Monday, August 30, 2010

Drawing Philosophy

Funny. Funny how some days you pick up a pencil and you draw that figure like it's no one's business. Other days -- thankfully, they're rare -- you can't put two and two together no matter how hard you try. I find that from day to day, my visual perception of things changes dramatically, and I notice this when I put pencil to paper. Most times I won't know what kind of day it is until I start sketching.

What is it that makes you able to connect your eye to your hand? Is it space in your brain, occupied by other thoughts? Being able to clear your mind so you can let some kind of "creative energy" flow through? I've made some different connections to my drawing abilities which I'm going to try to list.

1) Shapes, blocks, negative and positive space are what my eyes grab instantly.

2) I'm not even aware that I'm using my eyes at all, it's more of a "feeling" of knowing what I'm drawing.

3) My hand and my body is loose, eager, always waiting for that next stroke, whereas some days it's a struggle to get the hand to move at all.

4) Doubt. Doubt that what I'm doing is right, judging every move I make -- from the very start knowing the drawing is blotched.

5) Feeling disconnected from the image, not relating to the subject. Sometimes there is a connection to the object/subject even though I'm not familiar with it at all, every curve I draw being familiar and cozy.

6) Stress? I'm feeling a bit more anxious today. That alters your state of mind and reception to incoming emotions (yes, I would refer to drawing as being emotional).

7) Visualization. Some days I can totally see the picture on the paper already. So then, it's almost feeling like I'm tracing over the image that my mind is projecting onto the page. So easy.

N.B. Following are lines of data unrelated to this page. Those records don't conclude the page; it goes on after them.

(** * Provider console: configuration engine and instrument browser

    A shallow embedding of [web/client/src/app/providers/page.tsx]: the
    schema-driven configuration helpers ([valueToString],
    [buildConfigValues], [parseConfigValue], [collectConfigPayload],
    [handleFormSubmit]) and the filtered, paginated instrument view with
    its selection (the [useMemo] and [useEffect] blocks of
    [ProvidersPage] and the values derived on each render).

    Modelling conventions.
    - A JavaScript string is a [string]; each character is read as a code
      unit below 256 (the Latin-1 range), so [trim] and [toLowerCase] are
      exact on that range.
    - A [Record<string, T>] is a [gmap string T]: own properties with
      ordinary names.
    - Array lengths and the page index are [nat]: the page state starts at
      0 and every setter in the component keeps it a natural number.
    - A JavaScript Number is kept as the exact decimal it was read from;
      the rounding to binary64 is not part of the embedding.
    - A handler or an effect is the list of setter calls it makes; the
      calls queued during one pass are applied in order before the next
      render, and an effect runs after a render when one of its
      dependencies differs from the render before. *)

From Stdlib Require Import ZArith NArith Ascii String List Bool Lia.
From stdpp Require Import base option list strings pretty gmap fin_maps.
(** * dumpstate-py: a shallow embedding of the section parsers

    The Python package [dumpstate] extracts structured records from an
    Android bug report.  This development embeds the parsers that the
    specification makes claims about and proves (or refutes) those claims.

    Conventions of the embedding:
    - Python [bytes] is a list of 8-bit characters ([list ascii]); the
      literal [b'...'] is written [b"..."].
    - Python [str] (only used by the USB parser, after decoding) is modelled
      on the same type; the classes [\s], [\w], [\d] of [str] patterns are
      given their meaning on the ASCII range.
    - a call that may raise returns an [outcome]: [Ok v] or [Raise e].
    - [re] is modelled by a backtracking matcher over the pattern syntax
      used in the sources (repetition only occurs over character classes
      there).  Where a pattern of the source is quoted, DQ stands for the
      double quote and a space separates a star from a closing bracket. *)

From Stdlib Require Import ZArith Ascii String List Bool Lia.
From stdpp Require Import base option list gmap strings.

I guess I'm going to have to update this as I find new things out. Today, my brain feels a little bit more foggy, I do admit. So no matter how hard I try I can't draw what I want to be drawing. But perhaps this calls for another style of drawing? Perhaps less realism? Maybe my hand would move easier if it weren't constrained to certain lines and specific subjects. One moment, let me test this theory...

Ah yes. Feels much more comfortable without guidelines today. Wonder if I could do an anatomical drawing and get some good results.

So I can gauge my mood on my drawing abilities. Now, can I alter my mood by altering my drawing style? Or perhaps vice versa?

Wednesday, August 18, 2010

Fifty-4

You are so in control, at all times, even when you don't realise it. I read somewhere once that a positive thought can out-power numerous amounts of negative thoughts; this was certainly true for me when I felt stressed last night. Going to meet my client, I had some bad habitual patterns repeating in my mind as I drove over there: "It's going to be hard to communicate, I don't know what to say, things won't go the way I want them to" and all that nonsense jazz. I caught myself swimming in these horrible thoughts and decided that I was in control of my own life and thinking this way would get me absolutely nowhere. As much as I was still feeling my heart beat faster and faster as I approached my destination, I overlapped my negative thoughts with powerful positive ones. "I am in control, I always have the upper hand, I am the boss of my own life, everything I do and say is taken the right way, conversation flows, things will go so smoothly and be over and done with quickly".

The results surprised me. As I was telling myself these things, changing my thoughts around, I was definitely aware of the stress my body was having to endure. It might still go wrong since my body wasn't feeling the same as what I was telling it to be feeling. Boy was I wrong, though! During the meeting I realized that everything I'd told myself had come to be true once I entered the "scene". I was like a writer narrating what was about to happen, and even if the main character was hard to picture in such a situation, it just played itself out beautifully. After the meeting was over, I was so proud of myself and felt like a million bucks.

You prove these things over and over to yourself. But everyday you forget the power of it. Just keep remembering, though, because it really does get you through. If you want it, speak it, and if you don't feel it -- yet -- then just know for a fact you will when it's required to be felt, and everything will work out to be most beneficial for you when the time comes.

Monday, August 9, 2010

Fifty-3

A philosophy on relationships, by Tom Robbins:

“When we're incomplete, we're always searching for somebody to complete us. When, after a few years or a few months of a relationship, we find that we're still unfulfilled, we blame our partners and take up with somebody more promising. This can go on and on--series polygamy--until we admit that while a partner can add sweet dimensions to our lives, we, each of us, are responsible for our own fulfillment. Nobody else can provide it for us, and to believe otherwise is to delude ourselves dangerously and to program for eventual failure every relationship we enter.”